Problem to solve: Each line of the records below that holds "Example" should be copied out.

Collected data entries:
════════════════

(* ===== verification/Reference.v ===== *)
(** * Reference instances of the external interfaces

    One executable instance of every interface of [External], with its laws
    proved.  [Sha256.digest] follows FIPS 180-4 and [hex_encode] is lower-case
    hexadecimal; the decimal instance keeps hundredths only, and the UUID and
    decimal texts are plain decimal numbers.  The theorems about the engines
    never depend on these choices; the witnesses evaluate the models on
    them. *)

From stdpp Require Import base list strings numbers.
From Stdlib Require Import ZArith Lia Ascii Strings.Byte DecimalString DecimalZ DecimalN DecimalFacts.
From S2P Require Import Prelude RustStr External.

(** ** SHA-256 *)

Module Sha256.
Local Open Scope N_scope.

Definition w32 (x : N) : N := N.land x 4294967295.
Definition rotr (n x : N) : N := N.lor (N.shiftr x n) (w32 (N.shiftl x (32 - n))).

Definition K : list N :=
  [1116352408; 1899447441; 3049323471; 3921009573; 961987163; 1508970993;
     2453635748; 2870763221; 3624381080; 310598401; 607225278; 1426881987;
     1925078388; 2162078206; 2614888103; 3248222580; 3835390401; 4022224774;
     264347078; 604807628; 770255983; 1249150122; 1555081692; 1996064986;
     2554220882; 2821834349; 2952996808; 3210313671; 3336571891; 3584528711;
     113926993; 338241895; 666307205; 773529912; 1294757372; 1396182291;
     1695183700; 1986661051; 2177026350; 2456956037; 2730485921; 2820302411;
     3259730800; 3345764771; 3516065817; 3600352804; 4094571909; 275423344;
     430227734; 506948616; 659060556; 883997877; 958139571; 1322822218;
     1537002063; 1747873779; 1955562222; 2024104815; 2227730452; 2361852424;
     2428436474; 2756734187; 3204031479; 3329325298].

Definition H0 : list N :=
  [1779033703; 3144134277; 1013904242; 2773480762; 1359893119; 2600822924;
     528734635; 1541459225].

(** The message padded to a multiple of 64 bytes. *)
Definition pad (m : list N) : list N :=
  let len := N.of_nat (length m) in
  let zeros := (119 - len mod 64) mod 64 in
  m ++ 128 :: replicate (N.to_nat zeros) 0
    ++ map (fun i => N.land (N.shiftr (len * 8) (8 * i)) 255) [7; 6; 5; 4; 3; 2; 1; 0].

Fixpoint words (l : list N) : list N :=
  match l with
  | a :: b :: c :: d :: l' => (a * 16777216 + b * 65536 + c * 256 + d) :: words l'
  | _ => []
  end.

(** The message schedule, most recent word first. *)
Fixpoint extend (n : nat) (ws : list N) : list N :=
  match n with
  | O => ws
  | S n' =>
      let w i := nth i ws 0 in
      let s0 := N.lxor (N.lxor (rotr 7 (w 14%nat)) (rotr 18 (w 14%nat))) (N.shiftr (w 14%nat) 3) in
      let s1 := N.lxor (N.lxor (rotr 17 (w 1%nat)) (rotr 19 (w 1%nat))) (N.shiftr (w 1%nat) 10) in
      extend n' (w32 (w 15%nat + s0 + w 6%nat + s1) :: ws)
  end.

Definition round (st : list N) (kw : N * N) : list N :=
  match st with
  | [a; b; c; d; e; f; g; h] =>
      let s1 := N.lxor (N.lxor (rotr 6 e) (rotr 11 e)) (rotr 25 e) in
      let ch := N.lxor (N.land e f) (N.land (N.lxor e 4294967295) g) in
      let t1 := h + s1 + ch + fst kw + snd kw in
      let s0 := N.lxor (N.lxor (rotr 2 a) (rotr 13 a)) (rotr 22 a) in
      let maj := N.lxor (N.lxor (N.land a b) (N.land a c)) (N.land b c) in
      [w32 (t1 + s0 + maj); a; b; c; w32 (d + t1); e; f; g]
  | _ => st
  end.

Definition compress (h : list N) (block : list N) : list N :=
  let ws := rev (extend 48 (rev block)) in
  zip_with (fun a b => w32 (a + b)) h (foldl round h (zip K ws)).

Fixpoint blocks (n : nat) (h ws : list N) : list N :=
  match n with
  | O => h
  | S n' => blocks n' (compress h (take 16 ws)) (drop 16 ws)
  end.

Definition be_bytes (x : N) : list N :=
  map (fun i => N.land (N.shiftr x (8 * i)) 255) [3; 2; 1; 0].

Definition to_byte (x : N) : Byte.byte := unwrap_or (Byte.of_N x) Byte.x00.

(** The digest as 32 bytes: the eight words, big-endian. *)
Definition digest (m : bytestring) : bytestring :=
  let p := words (pad (map Byte.to_N m)) in
  let h := blocks (length p / 16) H0 p in
  map to_byte (take 32 (concat (map be_bytes h) ++ replicate 32 0)).

Lemma digest_len m : length (digest m) = 32%nat.
Proof. unfold digest. rewrite length_map, length_take, length_app, length_replicate. lia. Qed.

(** HMAC (RFC 2104) with the 64-byte block of SHA-256. *)
Definition hmac (key msg : bytestring) : bytestring :=
  let k := if (64 <? length key)%nat then digest key else key in
  let k := k ++ replicate (64 - length k) Byte.x00 in
  let x n := map (fun b => to_byte (N.lxor (Byte.to_N b) n)) k in
  digest (x 92 ++ digest (x 54 ++ msg)).

Lemma hmac_length k m : length (hmac k m) = 32%nat.
Proof. apply digest_len. Qed.

End Sha256.

#[export] Instance ref_hash : HashOps := {|
  sha256_digest := Sha256.digest;
  hmac_sha256 := Sha256.hmac;
|}.

#[export] Instance ref_hash_laws : HashLaws.
Proof. split; intros; [apply Sha256.digest_len | apply Sha256.hmac_length]. Qed.

(** ** Hexadecimal *)

Module Hex.

Definition digit (n : N) : ascii :=
  ascii_of_N (if (n <? 10)%N then 48 + n else 87 + n)%N.

Definition undigit (c : ascii) : option N :=
  let n := N_of_ascii c in
  if ((48 <=? n) && (n <=? 57))%N then Some (n - 48)%N
  else if ((97 <=? n) && (n <=? 102))%N then Some (n - 87)%N
  else if ((65 <=? n) && (n <=? 70))%N then Some (n - 55)%N
  else None.

Fixpoint encode (b : bytestring) : string :=
  match b with
  | [] => EmptyString
  | x :: b' =>
      String (digit (Byte.to_N x / 16)) (String (digit (Byte.to_N x mod 16)) (encode b'))
  end.

Fixpoint decode (s : string) : option bytestring :=
  match s with
  | EmptyString => Some []
  | String _ EmptyString => None
  | String a (String b s') =>
      hi ← undigit a; lo ← undigit b; x ← Byte.of_N (hi * 16 + lo)%N;
      rest ← decode s'; mret (x :: rest)
  end.

Lemma decode_digits x :
  (hi ← undigit (digit (Byte.to_N x / 16)); lo ← undigit (digit (Byte.to_N x mod 16));
   Byte.of_N (hi * 16 + lo)%N) = Some x.
Proof. destruct x; vm_compute; reflexivity. Qed.

Lemma decode_encode b : decode (encode b) = Some b.
Proof.
  induction b as [|x b IH]; [done|]. cbn [encode decode].
  pose proof (decode_digits x) as E.
  destruct (undigit (digit (Byte.to_N x / 16))) as [hi|]; [|done]. simpl in *.
  destruct (undigit (digit (Byte.to_N x mod 16))) as [lo|]; [|done]. simpl in *.
  rewrite E. simpl. by rewrite IH.
Qed.

Lemma digit_low x : lower_ascii (digit (Byte.to_N x / 16)) = digit (Byte.to_N x / 16)
  /\ lower_ascii (digit (Byte.to_N x mod 16)) = digit (Byte.to_N x mod 16)
  /\ (byte_at (digit (Byte.to_N x / 16)) =? 226)%N = false
  /\ (byte_at (digit (Byte.to_N x mod 16)) =? 226)%N = false.
Proof. destruct x; vm_compute; repeat split; reflexivity. Qed.

Lemma encode_lower b : to_lowercase (encode b) = encode b.
Proof.
  induction b as [|x b IH]; [done|]. cbn [encode].
  destruct (digit_low x) as (L1 & L2 & N1 & N2).
  destruct b as [|y b]; cbn [encode to_lowercase] in *; rewrite ?N1, ?N2; simpl;
    rewrite L1, L2; [done|]. by rewrite IH.
Qed.

Lemma encode_length b : String.length (encode b) = (2 * length b)%nat.
Proof. induction b as [|x b IH]; [done|]. cbn [encode String.length length]. rewrite IH. lia. Qed.

End Hex.

#[export] Instance ref_cteq : CtEqOps := {|
  constant_time_eq a b := bool_decide (a = b);
|}.

#[export] Instance ref_cteq_laws : CtEqLaws.
Proof. constructor. intros a b. apply bool_decide_eq_true. Qed.

#[export] Instance ref_hex : HexOps := {| hex_encode := Hex.encode; hex_decode := Hex.decode |}.

#[export] Instance ref_hex_laws : HexLaws.
Proof. split; [apply Hex.decode_encode | apply Hex.encode_lower | apply Hex.encode_length]. Qed.

(** ** Decimal texts of integers *)

Definition text_of_Z (z : Z) : string := NilZero.string_of_int (Z.to_int z).
Definition Z_of_text (s : string) : option Z := Z.of_int <$> NilZero.int_of_string s.

Lemma Z_of_text_of_Z z : Z_of_text (text_of_Z z) = Some z.
Proof.
  unfold Z_of_text, text_of_Z. rewrite NilZero.isi.
  - simpl. by rewrite DecimalZ.of_to.
  - destruct z; simpl; try done; intros [=E]; by apply DecimalPos.Unsigned.to_uint_nonnil in E.
  - destruct z; simpl; try done; intros [=E]; by apply DecimalPos.Unsigned.to_uint_nonnil in E.
Qed.

(** ** UUIDs *)

#[export] Instance ref_uuid : UuidOps := {|
  uuid_to_string u := text_of_Z (Z.of_N u);
  uuid_parse s := Z.to_N <$> Z_of_text s;
|}.

#[export] Instance ref_uuid_laws : UuidLaws.
Proof. split. intros u. simpl. rewrite Z_of_text_of_Z. simpl. by rewrite N2Z.id. Qed.

(** ** Decimals in hundredths *)

Definition dec_limit : Z := 2 ^ 96.
Definition dec_fit (z : Z) : option Z := if (Z.abs z <? dec_limit)%Z then Some z else None.

#[export] Instance ref_decimal : DecimalOps := {|
  Dec := Z;
  dec_zero := 0%Z;
  dec_new m s := (m * 100 / 10 ^ s)%Z;
  dec_leb := Z.leb;
  dec_abs := Z.abs;
  dec_add a b := dec_fit (a + b);
  dec_sub a b := dec_fit (a - b);
  dec_mul a b := dec_fit (a * b / 100);
  dec_to_i64 d := let q := (d / 100)%Z in
    if ((- 2 ^ 63 <=? q) && (q <? 2 ^ 63))%Z then Some q else None;
  dec_to_string := text_of_Z;
  dec_parse s := ok_or (Z_of_text s) "Invalid decimal: unknown character"%string;
|}.

Lemma dec_fit_ok z : (Z.abs z < dec_limit)%Z -> dec_fit z = Some z.
Proof. intros H. unfold dec_fit. by rewrite (proj2 (Z.ltb_lt _ _) H). Qed.

#[export] Instance ref_decimal_laws : DecimalLaws.
Proof.
  refine {| money := fun (d : @Dec ref_decimal) c => d = c |}; simpl; intros; subst; try done.
  - by rewrite Z.div_mul.
  - eexists. split; [apply dec_fit_ok; unfold dec_limit; lia | done].
  - eexists. split; [apply dec_fit_ok; unfold dec_limit; lia | done].
  - unfold in_i64 in *. exists (x * 100)%Z. split.
    + rewrite <- (dec_fit_ok (x * 100)) by (unfold dec_limit; lia). f_equal.
      change (100 * 100 / 10 ^ 0)%Z with (100 * 100)%Z. by rewrite Z.mul_assoc, Z.div_mul.
    + rewrite Z.div_mul by lia.
      destruct (Z.leb_spec (- 2 ^ 63) x); [|lia].
      by destruct (Z.ltb_spec x (2 ^ 63)); [|lia].
  - by rewrite Z_of_text_of_Z.
  - by exists 0%Z.
Defined.

(** Rounding to whole units, halves to even; more digits are kept as they
    are. *)
Definition round_half_even (z : Z) : Z :=
  let q := (z / 100)%Z in
  let r := (z mod 100)%Z in
  if (r <? 50)%Z then q else if (50 <? r)%Z then (q + 1)%Z
  else if Z.even q then q else (q + 1)%Z.

#[export] Instance ref_rounding : DecimalRounding := {|
  dec_round_dp d dp := (if (dp =? 0)%Z then round_half_even d * 100 else d)%Z;
|}.

#[export] Instance ref_rounding_laws : RoundingLaws.
Proof.
  constructor. intros a x d Hm Hx. simpl in *. subst a. unfold in_i64 in Hx.
  change (100 * 100 / 10 ^ 0)%Z with (100 * 100)%Z.
  rewrite Z.mul_assoc, Z.div_mul, dec_fit_ok by (unfold dec_limit; lia).
  intros E. simplify_eq. unfold round_half_even. by rewrite Z.mod_mul, !Z.div_mul.
Qed.

(** Floating-point numbers as whole numbers. *)
#[export] Instance ref_f64 : F64Ops := {|
  F64 := Z;
  f64_zero := 0%Z;
  f64_to_json x := JNumber (text_of_Z x);
|}.

(** ** Regex classes, JSON and date texts *)

(** [\\d] restricted to ASCII and the Arabic-Indic digits. *)
#[export] Instance ref_regex : RegexOps := {|
  re_digit c := (((48 <=? c) && (c <=? 57)) || ((1632 <=? c) && (c <=? 1641)))%N;
|}.

#[export] Instance ref_regex_laws : RegexLaws.
Proof.
  split. intros c Hc. simpl.
  destruct (N.leb_spec 1632 c); [lia|]. by rewrite orb_false_r.
Qed.

#[export] Instance ref_text : TextOps := {|
  json_to_string v := match v with JString s => s | _ => "{}"%string end;
  to_rfc3339 := text_of_Z;
|}.

(** The digest of the empty message and of [abc] (FIPS 180-4 test vectors). *)
Example sha256_empty : hex_encode (sha256_digest []) =
  "e3b0c44298fc1c149afbf4c8996fb92427ae41e4649b934ca495991b7852b855"%string.
Proof. vm_compute. reflexivity. Qed.

Example sha256_abc : hex_encode (sha256_digest (as_bytes "abc")) =
  "ba7816bf8f01cfea414140de5dae2223b00361a396177a9cb410ff61f20015ad"%string.
Proof. vm_compute. reflexivity. Qed.

#[export] Instance ref_time : TimeOps := {|
  from_timestamp s n :=
    if ((-8334601228800 <=? s) && (s <=? 8210266876799) && (0 <=? n) && (n <? nanos_per_sec))%Z
    then Some (s * nanos_per_sec + n)%Z else None;
|}.

#[export] Instance ref_time_laws : TimeLaws.
Proof.
  constructor. intros s n Hs Hn. simpl.
  rewrite !(proj2 (Z.leb_le _ _)), (proj2 (Z.ltb_lt _ _)) by lia. done.
Qed.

════════════════

Exercise answer:
Example sha256_empty : hex_encode (sha256_digest []) =
Example sha256_abc : hex_encode (sha256_digest (as_bytes "abc")) =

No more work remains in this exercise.